- **What is needed**: Of all the lines in the entries below, give again exactly those starting at the line containing "intros E Hwf Hfl Hc Hl Hz." and ending at the line containing "(** ** Witnesses *)", both ends included, and no others.

- **Data extracted from a collection**:
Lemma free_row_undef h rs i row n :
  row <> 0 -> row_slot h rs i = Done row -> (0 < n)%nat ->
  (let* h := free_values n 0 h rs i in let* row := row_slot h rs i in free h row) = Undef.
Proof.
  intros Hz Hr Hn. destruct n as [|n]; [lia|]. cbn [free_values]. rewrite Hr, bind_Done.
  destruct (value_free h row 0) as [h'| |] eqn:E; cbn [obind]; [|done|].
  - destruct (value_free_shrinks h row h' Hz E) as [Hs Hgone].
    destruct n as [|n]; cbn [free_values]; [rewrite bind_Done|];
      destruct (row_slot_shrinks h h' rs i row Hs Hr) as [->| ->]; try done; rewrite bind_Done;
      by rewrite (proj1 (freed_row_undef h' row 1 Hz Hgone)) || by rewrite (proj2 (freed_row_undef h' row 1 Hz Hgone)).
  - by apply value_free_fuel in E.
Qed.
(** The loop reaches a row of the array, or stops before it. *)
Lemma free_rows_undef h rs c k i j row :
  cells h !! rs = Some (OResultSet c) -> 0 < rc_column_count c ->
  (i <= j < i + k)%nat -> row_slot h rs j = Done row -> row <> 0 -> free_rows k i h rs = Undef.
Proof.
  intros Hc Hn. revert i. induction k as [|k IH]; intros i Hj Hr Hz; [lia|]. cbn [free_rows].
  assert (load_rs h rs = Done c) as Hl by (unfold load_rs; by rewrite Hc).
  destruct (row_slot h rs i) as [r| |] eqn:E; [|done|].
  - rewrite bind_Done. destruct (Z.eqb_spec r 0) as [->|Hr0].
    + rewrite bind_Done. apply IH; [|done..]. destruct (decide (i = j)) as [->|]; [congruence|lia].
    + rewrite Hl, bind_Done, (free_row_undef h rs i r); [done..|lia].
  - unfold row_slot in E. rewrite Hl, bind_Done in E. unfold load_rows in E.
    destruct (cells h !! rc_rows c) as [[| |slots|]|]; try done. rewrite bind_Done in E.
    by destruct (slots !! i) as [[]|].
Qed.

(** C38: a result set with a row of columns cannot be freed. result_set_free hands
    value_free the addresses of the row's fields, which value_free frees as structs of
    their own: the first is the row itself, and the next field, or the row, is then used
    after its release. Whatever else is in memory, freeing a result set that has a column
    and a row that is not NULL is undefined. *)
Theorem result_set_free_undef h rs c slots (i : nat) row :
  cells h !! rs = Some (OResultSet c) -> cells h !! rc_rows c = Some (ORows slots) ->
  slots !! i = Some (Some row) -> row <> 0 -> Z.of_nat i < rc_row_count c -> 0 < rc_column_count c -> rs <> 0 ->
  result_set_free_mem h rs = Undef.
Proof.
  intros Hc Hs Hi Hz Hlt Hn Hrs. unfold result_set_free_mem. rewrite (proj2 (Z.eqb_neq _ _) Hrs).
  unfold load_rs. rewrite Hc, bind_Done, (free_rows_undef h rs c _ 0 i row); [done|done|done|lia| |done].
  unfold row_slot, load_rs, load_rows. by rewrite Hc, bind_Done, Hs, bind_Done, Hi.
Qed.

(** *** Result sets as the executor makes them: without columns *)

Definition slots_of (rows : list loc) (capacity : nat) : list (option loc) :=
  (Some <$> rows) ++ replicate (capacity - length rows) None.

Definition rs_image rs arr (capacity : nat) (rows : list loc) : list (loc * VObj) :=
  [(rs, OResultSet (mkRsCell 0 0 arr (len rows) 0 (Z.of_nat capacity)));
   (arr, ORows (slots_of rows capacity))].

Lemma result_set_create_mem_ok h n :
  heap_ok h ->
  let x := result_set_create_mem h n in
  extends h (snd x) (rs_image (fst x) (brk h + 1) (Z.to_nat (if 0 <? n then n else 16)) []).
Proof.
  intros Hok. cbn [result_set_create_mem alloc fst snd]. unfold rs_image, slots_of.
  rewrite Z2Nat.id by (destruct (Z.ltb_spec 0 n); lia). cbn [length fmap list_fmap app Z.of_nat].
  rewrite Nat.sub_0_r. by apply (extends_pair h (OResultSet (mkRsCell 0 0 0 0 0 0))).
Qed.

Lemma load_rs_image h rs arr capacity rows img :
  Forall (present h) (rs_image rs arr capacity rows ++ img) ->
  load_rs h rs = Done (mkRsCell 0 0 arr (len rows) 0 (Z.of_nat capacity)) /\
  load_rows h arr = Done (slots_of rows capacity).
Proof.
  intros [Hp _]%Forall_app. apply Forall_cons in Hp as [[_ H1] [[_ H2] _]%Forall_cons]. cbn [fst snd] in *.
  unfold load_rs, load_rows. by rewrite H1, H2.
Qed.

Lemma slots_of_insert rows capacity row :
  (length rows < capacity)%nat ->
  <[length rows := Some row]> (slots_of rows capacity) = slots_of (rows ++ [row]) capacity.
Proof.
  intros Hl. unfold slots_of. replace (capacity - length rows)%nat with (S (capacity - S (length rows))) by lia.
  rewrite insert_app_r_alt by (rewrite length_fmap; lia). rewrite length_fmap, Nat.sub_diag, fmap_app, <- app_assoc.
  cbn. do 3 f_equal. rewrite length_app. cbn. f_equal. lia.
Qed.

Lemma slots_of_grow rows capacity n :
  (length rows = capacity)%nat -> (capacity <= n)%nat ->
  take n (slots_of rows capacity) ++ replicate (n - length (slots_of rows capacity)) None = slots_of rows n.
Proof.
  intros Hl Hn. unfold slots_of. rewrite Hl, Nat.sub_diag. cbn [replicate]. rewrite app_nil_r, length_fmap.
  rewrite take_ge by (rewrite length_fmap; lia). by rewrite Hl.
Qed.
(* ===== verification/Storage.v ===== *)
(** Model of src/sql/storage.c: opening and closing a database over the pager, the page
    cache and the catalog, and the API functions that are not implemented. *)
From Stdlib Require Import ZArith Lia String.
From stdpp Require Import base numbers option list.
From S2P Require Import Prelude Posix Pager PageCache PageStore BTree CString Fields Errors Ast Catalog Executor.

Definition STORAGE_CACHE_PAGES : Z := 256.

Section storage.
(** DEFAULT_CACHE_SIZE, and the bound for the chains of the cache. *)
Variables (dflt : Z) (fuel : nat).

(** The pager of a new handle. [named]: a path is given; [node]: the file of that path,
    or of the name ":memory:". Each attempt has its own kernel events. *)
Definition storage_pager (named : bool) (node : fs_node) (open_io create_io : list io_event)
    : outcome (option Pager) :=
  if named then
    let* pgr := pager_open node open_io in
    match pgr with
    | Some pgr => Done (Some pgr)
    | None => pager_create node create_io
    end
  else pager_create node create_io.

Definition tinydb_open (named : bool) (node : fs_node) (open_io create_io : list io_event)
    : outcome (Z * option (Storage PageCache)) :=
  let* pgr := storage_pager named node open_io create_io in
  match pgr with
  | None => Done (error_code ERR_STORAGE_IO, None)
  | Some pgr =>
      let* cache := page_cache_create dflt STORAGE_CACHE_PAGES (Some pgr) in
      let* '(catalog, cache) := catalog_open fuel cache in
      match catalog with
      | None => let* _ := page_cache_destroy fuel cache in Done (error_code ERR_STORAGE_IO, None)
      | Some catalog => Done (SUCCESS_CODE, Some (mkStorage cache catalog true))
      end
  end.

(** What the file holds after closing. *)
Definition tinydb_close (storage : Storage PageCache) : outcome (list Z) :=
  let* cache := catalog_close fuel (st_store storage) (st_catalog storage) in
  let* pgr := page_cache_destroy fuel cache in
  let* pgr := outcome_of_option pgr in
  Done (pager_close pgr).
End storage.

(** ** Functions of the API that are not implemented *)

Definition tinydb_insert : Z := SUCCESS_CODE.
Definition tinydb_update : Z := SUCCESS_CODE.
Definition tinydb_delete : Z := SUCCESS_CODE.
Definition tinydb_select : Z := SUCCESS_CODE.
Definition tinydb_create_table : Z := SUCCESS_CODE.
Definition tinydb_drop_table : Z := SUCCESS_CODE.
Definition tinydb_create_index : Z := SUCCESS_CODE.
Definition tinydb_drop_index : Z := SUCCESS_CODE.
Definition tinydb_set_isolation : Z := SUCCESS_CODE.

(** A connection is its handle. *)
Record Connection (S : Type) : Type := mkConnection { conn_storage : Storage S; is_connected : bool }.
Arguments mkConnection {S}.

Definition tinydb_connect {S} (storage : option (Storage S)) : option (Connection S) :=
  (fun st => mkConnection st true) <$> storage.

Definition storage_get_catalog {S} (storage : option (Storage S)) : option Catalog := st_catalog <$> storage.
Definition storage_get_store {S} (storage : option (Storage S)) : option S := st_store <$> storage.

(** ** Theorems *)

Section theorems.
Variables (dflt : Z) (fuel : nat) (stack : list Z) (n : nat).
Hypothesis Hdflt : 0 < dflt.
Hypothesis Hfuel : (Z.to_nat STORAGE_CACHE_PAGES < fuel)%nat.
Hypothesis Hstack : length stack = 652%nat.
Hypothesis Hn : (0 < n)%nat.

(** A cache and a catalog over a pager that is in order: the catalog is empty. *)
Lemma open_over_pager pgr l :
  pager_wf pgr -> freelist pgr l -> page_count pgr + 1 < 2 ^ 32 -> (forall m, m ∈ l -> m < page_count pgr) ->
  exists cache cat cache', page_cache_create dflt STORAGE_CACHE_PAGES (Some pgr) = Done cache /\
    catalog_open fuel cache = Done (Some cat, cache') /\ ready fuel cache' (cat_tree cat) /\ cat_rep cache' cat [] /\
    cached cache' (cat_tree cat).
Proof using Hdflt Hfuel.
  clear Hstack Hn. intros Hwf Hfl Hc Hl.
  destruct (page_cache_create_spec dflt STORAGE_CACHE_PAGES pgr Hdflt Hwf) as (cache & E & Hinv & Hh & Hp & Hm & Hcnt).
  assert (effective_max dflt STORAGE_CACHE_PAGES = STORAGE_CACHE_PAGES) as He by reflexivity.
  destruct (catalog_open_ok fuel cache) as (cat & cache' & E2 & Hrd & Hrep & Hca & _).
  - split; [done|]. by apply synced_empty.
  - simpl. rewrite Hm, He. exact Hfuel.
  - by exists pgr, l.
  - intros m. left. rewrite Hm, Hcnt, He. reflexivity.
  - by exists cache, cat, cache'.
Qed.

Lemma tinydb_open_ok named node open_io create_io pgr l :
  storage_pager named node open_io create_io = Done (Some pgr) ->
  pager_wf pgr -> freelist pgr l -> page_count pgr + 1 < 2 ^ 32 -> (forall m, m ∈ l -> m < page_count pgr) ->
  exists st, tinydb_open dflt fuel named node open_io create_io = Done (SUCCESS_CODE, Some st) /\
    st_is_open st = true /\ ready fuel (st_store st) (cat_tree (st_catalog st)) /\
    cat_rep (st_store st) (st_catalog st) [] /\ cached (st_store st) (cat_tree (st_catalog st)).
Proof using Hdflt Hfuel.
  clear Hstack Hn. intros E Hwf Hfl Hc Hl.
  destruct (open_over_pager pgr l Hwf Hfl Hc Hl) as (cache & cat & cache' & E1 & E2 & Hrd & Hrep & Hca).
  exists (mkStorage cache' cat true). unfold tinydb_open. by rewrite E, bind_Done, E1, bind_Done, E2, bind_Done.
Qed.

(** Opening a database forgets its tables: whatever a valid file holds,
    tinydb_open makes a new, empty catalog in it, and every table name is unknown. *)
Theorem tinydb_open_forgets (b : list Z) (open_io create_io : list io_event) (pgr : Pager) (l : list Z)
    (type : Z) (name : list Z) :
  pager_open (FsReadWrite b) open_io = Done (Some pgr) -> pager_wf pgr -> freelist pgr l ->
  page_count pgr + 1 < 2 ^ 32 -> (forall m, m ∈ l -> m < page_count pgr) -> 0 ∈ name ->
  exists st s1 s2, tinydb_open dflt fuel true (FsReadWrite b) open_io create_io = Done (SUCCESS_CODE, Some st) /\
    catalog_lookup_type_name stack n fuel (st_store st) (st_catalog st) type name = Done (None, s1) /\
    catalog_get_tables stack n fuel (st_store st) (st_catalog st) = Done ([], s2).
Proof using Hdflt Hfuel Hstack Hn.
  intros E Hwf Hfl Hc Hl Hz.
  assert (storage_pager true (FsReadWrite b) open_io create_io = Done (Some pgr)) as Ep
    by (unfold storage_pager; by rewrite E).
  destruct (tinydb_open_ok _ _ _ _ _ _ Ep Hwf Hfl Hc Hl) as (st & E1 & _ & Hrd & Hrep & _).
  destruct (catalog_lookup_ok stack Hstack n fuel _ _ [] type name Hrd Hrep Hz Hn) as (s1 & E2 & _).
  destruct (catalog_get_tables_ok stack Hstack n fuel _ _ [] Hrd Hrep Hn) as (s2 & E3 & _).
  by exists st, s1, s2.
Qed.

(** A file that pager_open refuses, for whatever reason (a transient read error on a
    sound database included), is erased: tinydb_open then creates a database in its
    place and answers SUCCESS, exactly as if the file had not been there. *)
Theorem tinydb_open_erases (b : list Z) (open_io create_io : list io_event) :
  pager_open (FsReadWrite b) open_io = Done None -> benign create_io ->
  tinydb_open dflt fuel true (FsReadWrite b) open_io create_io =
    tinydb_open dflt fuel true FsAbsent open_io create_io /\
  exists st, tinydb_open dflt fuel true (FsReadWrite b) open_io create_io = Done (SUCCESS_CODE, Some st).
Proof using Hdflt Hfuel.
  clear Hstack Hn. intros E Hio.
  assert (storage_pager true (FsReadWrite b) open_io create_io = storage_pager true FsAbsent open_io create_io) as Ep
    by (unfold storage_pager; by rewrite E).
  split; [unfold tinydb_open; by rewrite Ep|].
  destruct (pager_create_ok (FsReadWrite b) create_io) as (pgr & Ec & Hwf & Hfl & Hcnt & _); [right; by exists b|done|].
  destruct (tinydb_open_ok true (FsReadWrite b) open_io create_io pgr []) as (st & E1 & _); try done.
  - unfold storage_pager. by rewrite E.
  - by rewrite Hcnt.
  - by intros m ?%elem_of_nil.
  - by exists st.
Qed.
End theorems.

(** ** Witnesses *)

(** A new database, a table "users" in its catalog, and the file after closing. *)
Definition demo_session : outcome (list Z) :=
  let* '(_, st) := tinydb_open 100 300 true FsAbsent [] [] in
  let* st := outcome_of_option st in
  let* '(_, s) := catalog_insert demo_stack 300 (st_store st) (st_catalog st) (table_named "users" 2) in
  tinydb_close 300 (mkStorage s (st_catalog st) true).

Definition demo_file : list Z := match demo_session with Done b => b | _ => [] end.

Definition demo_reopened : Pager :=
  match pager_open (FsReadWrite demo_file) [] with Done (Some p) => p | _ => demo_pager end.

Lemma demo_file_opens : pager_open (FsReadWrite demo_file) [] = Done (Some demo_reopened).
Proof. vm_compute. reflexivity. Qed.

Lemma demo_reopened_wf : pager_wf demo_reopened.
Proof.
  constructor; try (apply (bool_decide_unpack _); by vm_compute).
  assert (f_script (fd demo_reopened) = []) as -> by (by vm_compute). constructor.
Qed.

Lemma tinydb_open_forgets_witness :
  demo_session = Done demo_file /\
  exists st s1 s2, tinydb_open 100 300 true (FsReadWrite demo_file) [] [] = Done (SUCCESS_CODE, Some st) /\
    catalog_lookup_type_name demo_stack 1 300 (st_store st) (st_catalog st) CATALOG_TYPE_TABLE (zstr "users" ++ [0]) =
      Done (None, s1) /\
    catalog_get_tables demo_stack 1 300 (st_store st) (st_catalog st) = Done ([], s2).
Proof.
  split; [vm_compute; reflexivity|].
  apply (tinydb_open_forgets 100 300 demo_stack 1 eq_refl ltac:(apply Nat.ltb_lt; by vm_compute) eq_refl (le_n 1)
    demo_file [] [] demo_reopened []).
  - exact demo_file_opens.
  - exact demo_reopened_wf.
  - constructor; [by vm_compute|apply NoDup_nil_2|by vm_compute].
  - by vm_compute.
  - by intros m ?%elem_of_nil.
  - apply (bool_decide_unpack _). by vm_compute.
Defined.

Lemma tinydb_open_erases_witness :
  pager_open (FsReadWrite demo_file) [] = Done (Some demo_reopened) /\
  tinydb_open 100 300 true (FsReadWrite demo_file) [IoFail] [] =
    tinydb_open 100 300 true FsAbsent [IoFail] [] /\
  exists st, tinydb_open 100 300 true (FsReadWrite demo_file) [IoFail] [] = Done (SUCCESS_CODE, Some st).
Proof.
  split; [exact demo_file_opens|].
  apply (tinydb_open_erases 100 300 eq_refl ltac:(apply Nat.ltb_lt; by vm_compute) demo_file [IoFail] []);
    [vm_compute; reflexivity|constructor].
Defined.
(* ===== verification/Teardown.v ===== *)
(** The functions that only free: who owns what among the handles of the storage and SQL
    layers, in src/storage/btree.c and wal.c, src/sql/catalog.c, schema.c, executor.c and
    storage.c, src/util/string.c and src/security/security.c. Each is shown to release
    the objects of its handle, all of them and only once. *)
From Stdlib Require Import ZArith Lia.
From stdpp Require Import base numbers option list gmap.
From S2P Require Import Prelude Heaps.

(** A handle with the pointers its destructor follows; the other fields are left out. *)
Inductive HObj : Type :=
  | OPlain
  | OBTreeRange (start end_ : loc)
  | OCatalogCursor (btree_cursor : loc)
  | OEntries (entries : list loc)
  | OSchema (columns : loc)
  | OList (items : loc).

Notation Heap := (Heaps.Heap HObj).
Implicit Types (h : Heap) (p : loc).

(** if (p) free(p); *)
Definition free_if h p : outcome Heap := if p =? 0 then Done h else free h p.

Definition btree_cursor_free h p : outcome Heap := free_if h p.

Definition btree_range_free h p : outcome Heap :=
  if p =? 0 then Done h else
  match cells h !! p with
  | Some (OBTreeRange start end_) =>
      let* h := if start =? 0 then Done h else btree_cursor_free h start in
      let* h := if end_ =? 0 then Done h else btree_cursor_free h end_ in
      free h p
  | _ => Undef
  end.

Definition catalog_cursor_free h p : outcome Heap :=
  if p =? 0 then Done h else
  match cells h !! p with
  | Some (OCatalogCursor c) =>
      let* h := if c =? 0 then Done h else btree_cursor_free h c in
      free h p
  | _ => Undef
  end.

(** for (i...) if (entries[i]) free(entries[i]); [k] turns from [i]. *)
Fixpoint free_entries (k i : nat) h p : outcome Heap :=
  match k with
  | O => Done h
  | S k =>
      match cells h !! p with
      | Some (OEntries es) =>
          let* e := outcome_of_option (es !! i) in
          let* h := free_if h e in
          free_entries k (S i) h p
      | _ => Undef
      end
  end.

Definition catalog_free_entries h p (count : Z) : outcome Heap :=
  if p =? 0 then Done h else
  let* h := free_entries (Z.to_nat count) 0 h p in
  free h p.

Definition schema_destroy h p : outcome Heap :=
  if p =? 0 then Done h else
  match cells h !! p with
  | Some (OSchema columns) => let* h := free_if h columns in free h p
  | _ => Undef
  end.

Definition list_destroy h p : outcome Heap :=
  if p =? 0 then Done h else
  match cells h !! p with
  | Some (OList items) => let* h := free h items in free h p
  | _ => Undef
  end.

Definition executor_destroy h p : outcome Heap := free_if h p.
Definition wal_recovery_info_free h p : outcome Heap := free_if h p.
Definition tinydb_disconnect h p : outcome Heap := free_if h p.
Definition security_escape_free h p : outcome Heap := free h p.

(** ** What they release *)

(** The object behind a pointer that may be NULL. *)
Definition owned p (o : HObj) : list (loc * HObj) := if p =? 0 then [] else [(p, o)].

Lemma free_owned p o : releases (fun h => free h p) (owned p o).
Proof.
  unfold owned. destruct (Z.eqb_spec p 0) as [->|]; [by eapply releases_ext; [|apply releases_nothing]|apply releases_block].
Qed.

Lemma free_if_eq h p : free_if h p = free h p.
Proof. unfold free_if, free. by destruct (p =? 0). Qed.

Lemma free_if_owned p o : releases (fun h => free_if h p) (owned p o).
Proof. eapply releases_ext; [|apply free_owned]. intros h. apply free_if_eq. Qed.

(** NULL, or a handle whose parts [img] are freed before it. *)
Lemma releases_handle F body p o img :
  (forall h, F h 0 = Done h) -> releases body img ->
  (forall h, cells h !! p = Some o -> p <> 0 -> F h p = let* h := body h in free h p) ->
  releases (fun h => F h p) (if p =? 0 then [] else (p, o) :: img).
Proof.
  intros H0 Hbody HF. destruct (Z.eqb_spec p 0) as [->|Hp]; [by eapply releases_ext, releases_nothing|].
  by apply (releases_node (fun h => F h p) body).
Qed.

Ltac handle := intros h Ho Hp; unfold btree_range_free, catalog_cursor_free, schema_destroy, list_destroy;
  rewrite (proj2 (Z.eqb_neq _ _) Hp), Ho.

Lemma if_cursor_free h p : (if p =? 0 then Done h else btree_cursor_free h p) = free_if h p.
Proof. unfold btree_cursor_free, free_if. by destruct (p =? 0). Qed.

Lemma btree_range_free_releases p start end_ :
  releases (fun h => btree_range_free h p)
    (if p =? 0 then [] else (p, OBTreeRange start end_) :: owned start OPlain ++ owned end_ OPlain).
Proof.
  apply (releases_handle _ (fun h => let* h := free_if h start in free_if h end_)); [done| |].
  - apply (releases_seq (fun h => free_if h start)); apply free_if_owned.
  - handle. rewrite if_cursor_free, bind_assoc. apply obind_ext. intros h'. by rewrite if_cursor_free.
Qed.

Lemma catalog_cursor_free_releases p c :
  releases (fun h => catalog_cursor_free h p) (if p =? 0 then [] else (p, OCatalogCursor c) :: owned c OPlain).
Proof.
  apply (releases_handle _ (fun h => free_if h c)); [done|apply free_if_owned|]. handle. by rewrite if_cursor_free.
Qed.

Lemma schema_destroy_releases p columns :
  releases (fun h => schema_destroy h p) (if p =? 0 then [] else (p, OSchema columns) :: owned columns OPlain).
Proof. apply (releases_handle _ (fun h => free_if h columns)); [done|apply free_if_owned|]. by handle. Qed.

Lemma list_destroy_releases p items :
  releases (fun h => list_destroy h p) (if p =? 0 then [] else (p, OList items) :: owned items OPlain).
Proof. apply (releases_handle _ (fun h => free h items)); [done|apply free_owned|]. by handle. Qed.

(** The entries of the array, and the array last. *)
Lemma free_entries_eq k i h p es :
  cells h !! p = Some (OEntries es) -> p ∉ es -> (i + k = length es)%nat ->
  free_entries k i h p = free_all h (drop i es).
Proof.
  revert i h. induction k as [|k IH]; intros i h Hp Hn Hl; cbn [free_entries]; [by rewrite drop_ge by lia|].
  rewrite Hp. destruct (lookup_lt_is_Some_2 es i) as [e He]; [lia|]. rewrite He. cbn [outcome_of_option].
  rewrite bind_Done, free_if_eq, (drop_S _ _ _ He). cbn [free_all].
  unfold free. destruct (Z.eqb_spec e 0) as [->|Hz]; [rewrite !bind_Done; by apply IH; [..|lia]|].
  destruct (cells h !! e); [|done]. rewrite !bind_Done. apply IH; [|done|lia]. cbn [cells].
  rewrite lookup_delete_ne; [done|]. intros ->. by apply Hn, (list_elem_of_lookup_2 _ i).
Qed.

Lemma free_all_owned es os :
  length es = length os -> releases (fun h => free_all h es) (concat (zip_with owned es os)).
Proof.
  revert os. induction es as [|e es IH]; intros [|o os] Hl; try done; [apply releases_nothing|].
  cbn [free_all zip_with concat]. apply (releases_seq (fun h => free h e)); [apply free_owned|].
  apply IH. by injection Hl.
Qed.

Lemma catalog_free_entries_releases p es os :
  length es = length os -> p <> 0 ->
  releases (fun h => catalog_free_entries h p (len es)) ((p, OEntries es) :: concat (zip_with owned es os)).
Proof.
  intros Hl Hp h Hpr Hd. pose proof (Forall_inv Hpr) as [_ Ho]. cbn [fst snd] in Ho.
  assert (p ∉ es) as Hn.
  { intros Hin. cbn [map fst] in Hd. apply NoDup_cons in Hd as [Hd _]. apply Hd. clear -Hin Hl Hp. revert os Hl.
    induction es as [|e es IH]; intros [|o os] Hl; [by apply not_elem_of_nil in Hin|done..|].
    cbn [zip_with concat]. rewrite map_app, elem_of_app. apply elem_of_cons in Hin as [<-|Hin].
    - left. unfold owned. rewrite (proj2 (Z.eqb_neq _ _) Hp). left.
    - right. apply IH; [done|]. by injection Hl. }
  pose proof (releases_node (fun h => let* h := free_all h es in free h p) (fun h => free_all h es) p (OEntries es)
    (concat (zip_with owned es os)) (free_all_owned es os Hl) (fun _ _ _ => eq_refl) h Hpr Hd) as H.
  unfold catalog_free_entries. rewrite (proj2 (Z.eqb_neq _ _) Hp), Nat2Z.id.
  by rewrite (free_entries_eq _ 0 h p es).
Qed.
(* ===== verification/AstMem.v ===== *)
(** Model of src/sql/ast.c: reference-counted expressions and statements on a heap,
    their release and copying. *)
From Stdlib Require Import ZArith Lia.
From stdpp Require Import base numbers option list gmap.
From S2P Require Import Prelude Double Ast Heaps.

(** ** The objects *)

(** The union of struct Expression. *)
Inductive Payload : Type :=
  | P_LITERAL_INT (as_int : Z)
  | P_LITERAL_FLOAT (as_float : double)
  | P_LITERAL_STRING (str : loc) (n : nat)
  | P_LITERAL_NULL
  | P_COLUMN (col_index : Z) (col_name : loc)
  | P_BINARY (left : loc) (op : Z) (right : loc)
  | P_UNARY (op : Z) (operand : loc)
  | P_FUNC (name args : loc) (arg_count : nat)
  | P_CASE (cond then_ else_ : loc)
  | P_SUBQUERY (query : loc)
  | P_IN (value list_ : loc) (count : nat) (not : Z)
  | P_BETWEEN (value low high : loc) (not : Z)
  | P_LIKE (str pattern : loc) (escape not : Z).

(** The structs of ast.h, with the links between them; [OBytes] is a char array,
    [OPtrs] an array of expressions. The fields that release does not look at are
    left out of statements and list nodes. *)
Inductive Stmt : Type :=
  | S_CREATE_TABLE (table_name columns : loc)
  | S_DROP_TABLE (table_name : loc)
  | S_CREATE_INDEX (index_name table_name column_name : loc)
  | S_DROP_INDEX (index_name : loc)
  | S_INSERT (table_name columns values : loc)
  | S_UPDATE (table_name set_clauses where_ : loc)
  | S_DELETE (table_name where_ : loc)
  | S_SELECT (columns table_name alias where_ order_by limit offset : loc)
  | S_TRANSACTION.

- **Output of the task**:
  intros E Hwf Hfl Hc Hl Hz.
  assert (storage_pager true (FsReadWrite b) open_io create_io = Done (Some pgr)) as Ep
    by (unfold storage_pager; by rewrite E).
  destruct (tinydb_open_ok _ _ _ _ _ _ Ep Hwf Hfl Hc Hl) as (st & E1 & _ & Hrd & Hrep & _).
  destruct (catalog_lookup_ok stack Hstack n fuel _ _ [] type name Hrd Hrep Hz Hn) as (s1 & E2 & _).
  destruct (catalog_get_tables_ok stack Hstack n fuel _ _ [] Hrd Hrep Hn) as (s2 & E3 & _).
  by exists st, s1, s2.
Qed.

(** A file that pager_open refuses, for whatever reason (a transient read error on a
    sound database included), is erased: tinydb_open then creates a database in its
    place and answers SUCCESS, exactly as if the file had not been there. *)
Theorem tinydb_open_erases (b : list Z) (open_io create_io : list io_event) :
  pager_open (FsReadWrite b) open_io = Done None -> benign create_io ->
  tinydb_open dflt fuel true (FsReadWrite b) open_io create_io =
    tinydb_open dflt fuel true FsAbsent open_io create_io /\
  exists st, tinydb_open dflt fuel true (FsReadWrite b) open_io create_io = Done (SUCCESS_CODE, Some st).
Proof using Hdflt Hfuel.
  clear Hstack Hn. intros E Hio.
  assert (storage_pager true (FsReadWrite b) open_io create_io = storage_pager true FsAbsent open_io create_io) as Ep
    by (unfold storage_pager; by rewrite E).
  split; [unfold tinydb_open; by rewrite Ep|].
  destruct (pager_create_ok (FsReadWrite b) create_io) as (pgr & Ec & Hwf & Hfl & Hcnt & _); [right; by exists b|done|].
  destruct (tinydb_open_ok true (FsReadWrite b) open_io create_io pgr []) as (st & E1 & _); try done.
  - unfold storage_pager. by rewrite E.
  - by rewrite Hcnt.
  - by intros m ?%elem_of_nil.
  - by exists st.
Qed.
End theorems.

(** ** Witnesses *)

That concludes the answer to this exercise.